O poder muda as pessoas. A
perda dele também. De figurão
poderoso e inacessível do quarto
andar do Planalto – onde reinou
durante dois anos e meio na Casa
Civil – a figurinha fácil na salinha do café, atrás do plenário da Câmara,
José Dirceu de Oliveira e Silva, 59 anos, parece outra pessoa. “Eu desencarno rápido. Descobri que sou dois: eu e o personagem Zé Dirceu”, comentava o ex-ministro a um grupinho de jornalistas que passavam pelo cafezinho na terça-feira 28. Do Executivo para o Legislativo é um pulinho: um prédio fica na frente do outro. Basta apenas atravessar uma avenida. Mas no caso de Dirceu – ou “Zé” como o tratam os íntimos – esse pulo significou uma queda estrondosa. “A política brasileira é muito dura, muito difícil”, desabafou o ex-líder estudantil que aterrorizou os militares na ditadura e, depois de preso, acabou sendo um dos prisioneiros políticos trocados pelo embaixador americano Charles Elbrick, seqüestrado em 1969 por guerrilheiros urbanos. “Vocês nem podem imaginar o sofrimento. O meu e o dos outros”, confidenciou Dirceu, referindo-se aos companheiros de partido que também foram alvejados pela língua ferina de Roberto Jefferson, com suas denúncias sobre o chamado “mensalão”: o tesoureiro Delúbio Soares, o secretário-geral Sílvio Pereira, e o presidente nacional do PT, José Genoino.
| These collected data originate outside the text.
(** * Triage call agent: the demo checkout boundary and the triage core

    The repository ships a Next.js demo (a create-order route handler and
    three variants of the checkout client) next to a Python triage core.
    The first part of this file embeds the TypeScript sources; the second
    part models the triage core, whose sources are not part of the tree
    that was verified, from its specification. *)

From Stdlib Require Import String Ascii List Bool Arith ZArith QArith Lia.
From Stdlib Require Import DecimalString SpecFloat.
Import ListNotations.

#[local] Set Warnings "-register-all".
Local Close Scope Q_scope.
Local Open Scope string_scope.
Local Open Scope list_scope.
Local Open Scope nat_scope.

(** ** JavaScript values that cross the HTTP boundary *)

Module Js.

(** An IEEE-754 double, as the language has it for [number]. *)
Definition number := spec_float.

(** The value [JSON.parse] yields for a JSON document.  Objects keep their
    own properties in enumeration order, which is what [Object.keys]
    reports.  [undefined] is not a JSON value: a property read returns
    [option json], with [None] standing for [undefined]. *)
Inductive json : Type :=
| JNull
| JBool (b : bool)
| JNumber (x : number)
| JString (s : string)
| JArray (items : list json)
| JObject (fields : list (string * json)).

(** What sits in the body of an HTTP message: text that is no JSON
    document, or the document the text denotes. *)
Inductive payload : Type :=
| NotJson (text : string)
| JsonDoc (doc : json).

Inductive JsError : Type :=
| SyntaxError
| TypeError
| AbortError
| Error (message : json).

(** A settled promise: fulfilled with a value or rejected with an error.
    A [throw] inside an [async] function is a rejection. *)
Inductive outcome (A : Type) : Type :=
| Resolved (a : A)
| Rejected (e : JsError).

Arguments Resolved {A} a.
Arguments Rejected {A} e.

Definition bind {A B : Type} (c : outcome A) (k : A -> outcome B) : outcome B :=
  match c with
  | Resolved a => k a
  | Rejected e => Rejected e
  end.

Definition is_resolved {A : Type} (c : outcome A) : bool :=
  match c with Resolved _ => true | Rejected _ => false end.

Fixpoint assoc {V : Type} (k : string) (fields : list (string * V)) : option V :=
  match fields with
  | [] => None
  | (k', v) :: rest => if String.eqb k k' then Some v else assoc k rest
  end.

(** [v.k] for a name [k] that is neither an array index nor [length] nor a
    member of a built-in prototype (the sources read [currency] and
    [message] only).  Reading a property of [null] throws. *)
Definition get (v : json) (k : string) : outcome (option json) :=
  match v with
  | JNull => Rejected TypeError
  | JObject fields => Resolved (assoc k fields)
  | JBool _ | JNumber _ | JString _ | JArray _ => Resolved None
  end.

(** ToBoolean. *)
Definition truthy_number (x : number) : bool :=
  match x with
  | S754_zero _ | S754_nan => false
  | S754_infinity _ | S754_finite _ _ _ => true
  end.

Definition truthy (v : option json) : bool :=
  match v with
  | None => false
  | Some JNull => false
  | Some (JBool b) => b
  | Some (JNumber x) => truthy_number x
  | Some (JString s) => negb (String.eqb s EmptyString)
  | Some (JArray _) | Some (JObject _) => true
  end.

(** [a || b] on values. *)
Definition or_else (a : option json) (b : json) : json :=
  match a with
  | Some v => if truthy a then v else b
  | None => b
  end.

Definition index_keys (n : nat) : list string :=
  map (fun i => NilEmpty.string_of_uint (Nat.to_uint i)) (seq 0 n).

(** [Object.keys(v)].  A string is taken to hold one code unit per
    character. *)
Definition Object_keys (v : json) : outcome (list string) :=
  match v with
  | JNull => Rejected TypeError
  | JBool _ | JNumber _ => Resolved []
  | JString s => Resolved (index_keys (String.length s))
  | JArray items => Resolved (index_keys (List.length items))
  | JObject fields => Resolved (map fst fields)
  end.

(** [JSON.stringify] of a number: a finite double is written so that it
    reads back as itself (negative zero is written [0]); the others are
    written [null]. *)
Definition JSON_stringify_number (x : number) : json :=
  match x with
  | S754_zero _ => JNumber (S754_zero false)
  | S754_finite _ _ _ => JNumber x
  | S754_infinity _ | S754_nan => JNull
  end.

Definition upper_ascii (c : ascii) : ascii :=
  let n := nat_of_ascii c in
  if (97 <=? n) && (n <=? 122) then ascii_of_nat (n - 32) else c.

(** [s.toUpperCase()] on ASCII text. *)
Fixpoint toUpperCase (s : string) : string :=
  match s with
  | EmptyString => EmptyString
  | String c rest => String (upper_ascii c) (toUpperCase rest)
  end.

(** [s.substr(start, length)] for non-negative arguments. *)
Definition substr (start len : nat) (s : string) : string :=
  String.substring start len s.

(** Does the object [v] have an own property [k]? *)
Definition has_field (v : json) (k : string) : bool :=
  match v with
  | JObject fields =>
      match assoc k fields with Some _ => true | None => false end
  | _ => false
  end.

(** [v.k1.k2] present, for objects. *)
Definition has_path (v : json) (k1 k2 : string) : bool :=
  match v with
  | JObject fields =>
      match assoc k1 fields with
      | Some inner => has_field inner k2
      | None => false
      end
  | _ => false
  end.

Definition json_is_null (v : json) : bool :=
  match v with JNull => true | _ => false end.

Definition field (v : json) (k : string) : option json :=
  match v with
  | JObject fields => assoc k fields
  | _ => None
  end.

End Js.

Import Js.

Declare Scope js_scope.
Delimit Scope js_scope with js.
Notation "x <- c ;; k" := (Js.bind c (fun x => k))
  (at level 61, c at next level, right associativity) : js_scope.
Local Open Scope js_scope.

(** ** The Fetch API objects the sources use *)

Module Http.

Record Request : Type := mkRequest {
  url : string;
  method : string;
  headers : list (string * string);
  req_body : payload;
  (** the timer behind [signal], when the caller passed one *)
  signal : option nat
}.

Record Response : Type := mkResponse {
  status : nat;
  res_body : payload
}.

(** [request.json()] and [response.json()]. *)
Definition parse (p : payload) : outcome json :=
  match p with
  | NotJson _ => Rejected SyntaxError
  | JsonDoc doc => Resolved doc
  end.

Definition Request_json (request : Request) : outcome json :=
  parse (req_body request).

Definition Response_json (res : Response) : outcome json :=
  parse (res_body res).

(** [res.ok] *)
Definition ok (res : Response) : bool :=
  (200 <=? status res) && (status res <=? 299).

(** [NextResponse.json(data, init)]: the status defaults to 200. *)
Definition NextResponse_json (data : json) (init_status : option nat) : Response :=
  {| status := match init_status with Some s => s | None => 200 end;
     res_body := JsonDoc data |}.

End Http.

Import Http.

(** ** vercel_demo/app/api/create-order/route.ts *)

Module Route.

Definition missing_currency_message : string :=
  "Missing required field: currency. Backend validation requires 'currency' field in payment request.".

(** [POST].  [random36] is [Math.random().toString(36)], drawn on the
    success path. *)
Definition POST (random36 : string) (request : Request) : outcome Response :=
  body <- Request_json request ;;
  currency <- get body "currency" ;;
  if negb (truthy currency) then
    received <- Object_keys body ;;
    Resolved (NextResponse_json
      (JObject
         [ ("error", JString "BILLING_400");
           ("message", JString missing_currency_message);
           ("details",
             JObject
               [ ("received_fields", JArray (map JString received));
                 ("required_fields",
                   JArray [JString "paymentIntentId"; JString "amount"; JString "currency"]);
                 ("missing_fields", JArray [JString "currency"]) ]) ])
      (Some 400))
  else
    Resolved (NextResponse_json
      (JObject
         [ ("success", JBool true);
           ("order_id",
             JString (String.append "ORD-" (toUpperCase (substr 2 9 random36))));
           ("message", JString "Order created successfully") ])
      None).

(** The route as the framework mounts it: the file's directory is the path,
    the exported name is the method, and a handler that throws is answered
    with a 500 whose body is not JSON. *)
Definition serve (random36 : string) (request : Request) : outcome Response :=
  if negb (String.eqb (url request) "/api/create-order") then
    Resolved {| status := 404; res_body := NotJson "Not Found" |}
  else if negb (String.eqb (method request) "POST") then
    Resolved {| status := 405; res_body := NotJson "Method Not Allowed" |}
  else
    match POST random36 request with
    | Resolved res => Resolved res
    | Rejected _ =>
        Resolved {| status := 500; res_body := NotJson "Internal Server Error" |}
    end.

End Route.

Import Route.

(** ** The checkout clients *)

Module Checkout.

(** Pending timers of the page: [setTimeout] arms one and hands back its
    id, [clearTimeout] disarms it. *)
Record Timers : Type := mkTimers {
  next_id : nat;
  armed : list (nat * N)
}.

Definition setTimeout (delay : N) (ts : Timers) : nat * Timers :=
  (next_id ts,
   {| next_id := S (next_id ts); armed := (next_id ts, delay) :: armed ts |}).

Definition clearTimeout (id : nat) (ts : Timers) : Timers :=
  {| next_id := next_id ts;
     armed := filter (fun t => negb (Nat.eqb (fst t) id)) (armed ts) |}.

Section Clients.

(** [fetch], the network as the client sees it. *)
Variable fetch : Request -> outcome Response.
Ao anunciar, às 18h do dia 16, que desceria de uma vez por todas a rampa
do Planalto, Dirceu – que já havia conseguido sobreviver ao primeiro escândalo
do governo Lula, há um ano e quatro meses, com a demissão de seu então assessor Waldomiro Diniz – jurou continuar lutando na planície também. Prometeu percorrer o Brasil e mobilizar os militantes do seu PT. Mas está difícil para Dirceu cumprir a missão a que se impôs. Ele saiu do Planalto sangrando muito. A sua
volta ao Congresso, na quarta-feira 22, foi a demonstração de que terá muito
trabalho pela frente: teve até socos no plenário. “Ele corre o risco de ser cassado
e sabe disso. Há muita gente aqui que não gosta dele por causa de sua postura inacessível e arrogante enquanto exerceu o poder”, conta um parlamentar petista. Além disso, deve ser o principal alvo da CPI dos Bingos, instalada na quarta-feira 29, que vai investigar Waldomiro.

No ringue de São Paulo, o presidente licenciado do PT também está em situação delicada. Na sede petista, ele ganhou a aura de todo-poderoso dentro do partido desde que assumiu a sua presidência há dez anos. Depois de ter passado o rolo compressor nas tendências xiitas do PT, Dirceu volta, sangrando, ao palco da militância a três meses da realização da segunda eleição direta para a direção do partido. Genoino é seu candidato a presidente, por ser do chamado campo majoritário do PT, a junção das tendências moderadas que dominam 60% da direção nacional. São sete candidatos, mas entre os nomes incluídos na chapa de Genoino estão Delúbio e Silvinho. Na última reunião do Diretório Nacional, no domingo 18, o PT decidiu encampar a defesa dos dois e não os afastou dos cargos, apesar da posição contrária dos petistas que estão no governo. Mas, com o acirramento das denúncias, petistas de peso continuam tentando convencer os dois a se afastarem até para poderem se defender da enxurrada de acusações.

O clima no PT está tão ruim e a depressão tão profunda que cresce internamente um movimento para adiar essas eleições. Os homens de Dirceu, que ocupam a Executiva Nacional hoje – burocratas como Delúbio e Silvinho – deverão ser afastados antes das eleições para ceder lugar a parlamentares com boa visibilidade pública: uma tentativa de salvar a imagem do partido. “Delúbio e Silvinho estão no olho do furacão. O mais correto é que eles se afastem e não conduzam o processo de eleição no PT, até para que possam se defender das ilações desferidas por Jefferson”, opinou o deputado federal Walter Pinheiro (PT-BA), da corrente esquerdista Democracia Socialista, que apóia a candidatura do ex-prefeito de Porto Alegre Raul Pont e contra qualquer adiamento da eleição.

Diz o trecho final do jingle dos 25 anos do PT, completados em fevereiro: “A estrela no peito. A história na mão.” Dirceu sangra com a estrela fincada em seu peito – no dia em que anunciou que sairia da Casa Civil ostentava a estrelinha dourada na lapela. Um dos discursos mais famosos de seu amigo Fidel Castro virou até livro: A história me absolverá. Dirceu sonha com isso. Tudo depende das investigações. Mas até agora a história tem lhe escapado das mãos.